CA IDM - Modification on User role/permission queries

book

Article ID: 141200

calendar_today

Updated On:

Products

CA Identity Manager CA Identity Governance CA Identity Portal CA Identity Suite

Issue/Introduction

As part of IDM console audit 2019, Permissions clean up for IDM portal is being performed at our end. 

There is a request to remove Read only/Read Write permission for few Rogers employee. While trying to remove read only roles from the user profile, it gets added up automatically as they are part of Administrator access. 

The employees appear to have two entries in IDM portal i.e. read/write + administrator. Our ask was to reduce down to one appropriate entry with correct level of access. Can you please assist on this.

Environment

Release : 14.1

Component : IdentityMinder(Identity Manager)

Resolution

Basically you do not have access into the UID Administrator Read only admin role.
You only have adminitration:

https://ent.box.com/shared/static/3dnhlghoid5dgrba8vflqdwrpl3tn0ez

Basicallywhat this means is that you cannot perform the tasks associated to the role, but you can add and remove members to the role so that they can perform the tasks.



your administration rule is set like this:

https://ent.box.com/shared/static/ebawgjy65uns0kuayhmhyfkpyxvwas3h

This means that by being a member of the system manager role you are automatically an administrator.

There are no string changes when you add and remove a user.

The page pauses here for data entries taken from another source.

#[export] Instance Extended_inode : RafsV6OndiskInode RafsV6InodeExtended := {|
  oi_set_size := fun size i => mkExtended (e_format i) (e_xattr_icount i) (e_mode i) (e_reserved i) size (e_u i) (e_ino i) (e_uid i) (e_gid i) (e_mtime i) (e_mtime_nsec i) (e_nlink i) (e_reserved2 i);
  oi_set_ino := fun ino i => mkExtended (e_format i) (e_xattr_icount i) (e_mode i) (e_reserved i) (e_size i) (e_u i) ino (e_uid i) (e_gid i) (e_mtime i) (e_mtime_nsec i) (e_nlink i) (e_reserved2 i);
  oi_set_nlink := fun nlinks i => mkExtended (e_format i) (e_xattr_icount i) (e_mode i) (e_reserved i) (e_size i) (e_u i) (e_ino i) (e_uid i) (e_gid i) (e_mtime i) (e_mtime_nsec i) nlinks (e_reserved2 i);
  oi_set_mode := fun mode i => mkExtended (e_format i) (e_xattr_icount i) mode (e_reserved i) (e_size i) (e_u i) (e_ino i) (e_uid i) (e_gid i) (e_mtime i) (e_mtime_nsec i) (e_nlink i) (e_reserved2 i);
  oi_set_u := fun u i => mkExtended (e_format i) (e_xattr_icount i) (e_mode i) (e_reserved i) (e_size i) u (e_ino i) (e_uid i) (e_gid i) (e_mtime i) (e_mtime_nsec i) (e_nlink i) (e_reserved2 i);
  oi_set_uidgid := fun uid gid i => mkExtended (e_format i) (e_xattr_icount i) (e_mode i) (e_reserved i) (e_size i) (e_u i) (e_ino i) uid gid (e_mtime i) (e_mtime_nsec i) (e_nlink i) (e_reserved2 i);
  oi_set_mtime := fun sec nsec i => mkExtended (e_format i) (e_xattr_icount i) (e_mode i) (e_reserved i) (e_size i) (e_u i) (e_ino i) (e_uid i) (e_gid i) sec nsec (e_nlink i) (e_reserved2 i);
  oi_set_rdev := fun rdev i => mkExtended (e_format i) (e_xattr_icount i) (e_mode i) (e_reserved i) (e_size i) rdev (e_ino i) (e_uid i) (e_gid i) (e_mtime i) (e_mtime_nsec i) (e_nlink i) (e_reserved2 i);
  oi_set_xattr_inline_count := fun count i => mkExtended (e_format i) count (e_mode i) (e_reserved i) (e_size i) (e_u i) (e_ino i) (e_uid i) (e_gid i) (e_mtime i) (e_mtime_nsec i) (e_nlink i) (e_reserved2 i);
  oi_set_data_layout := fun data_layout i => mkExtended (Z.lor EROFS_INODE_LAYOUT_EXTENDED (wrap 16 (Z.shiftl data_layout 1))) (e_xattr_icount i) (e_mode i) (e_reserved i) (e_size i) (e_u i) (e_ino i) (e_uid i) (e_gid i) (e_mtime i) (e_mtime_nsec i) (e_nlink i) (e_reserved2 i);
  oi_format := e_format;
  oi_mode := e_mode;
  oi_size := e_size;
  oi_union := e_u;
  oi_ino := e_ino;
  oi_ugid := fun i => (e_uid i, e_gid i);
  oi_mtime_s_ns := fun i => (e_mtime i, e_mtime_nsec i);
  oi_nlink := e_nlink;
  oi_rdev := e_u;
  oi_xattr_inline_count := e_xattr_icount;
  oi_bytes := extended_bytes
|}.

(** A [dyn RafsV6OndiskInode]: a value of one of the two types, with the methods of its type. *)
Inductive DiskInode := DCompact (i : RafsV6InodeCompact) | DExtended (i : RafsV6InodeExtended).

Definition dyn_map (f : RafsV6InodeCompact -> RafsV6InodeCompact) (g : RafsV6InodeExtended -> RafsV6InodeExtended) (d : DiskInode) : DiskInode :=
  match d with DCompact i => DCompact (f i) | DExtended i => DExtended (g i) end.
Definition dyn_get {A} (f : RafsV6InodeCompact -> A) (g : RafsV6InodeExtended -> A) (d : DiskInode) : A :=
  match d with DCompact i => f i | DExtended i => g i end.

simply removing your self from the system maanger role will make you a basic user, you may or may not be able to make changes to themselves





My suggestion to fix this is to create another constraint attribute mirroring the admin role constraint and to mirror admin role administrator membership, the same as membership:



https://ent.box.com/shared/static/1rhhragsbdf1g6ltnjeb346lg4fo8o02

In this policy when a user is added or removed a string is added or removed from the admin role constraint.

You must do the same for administrators.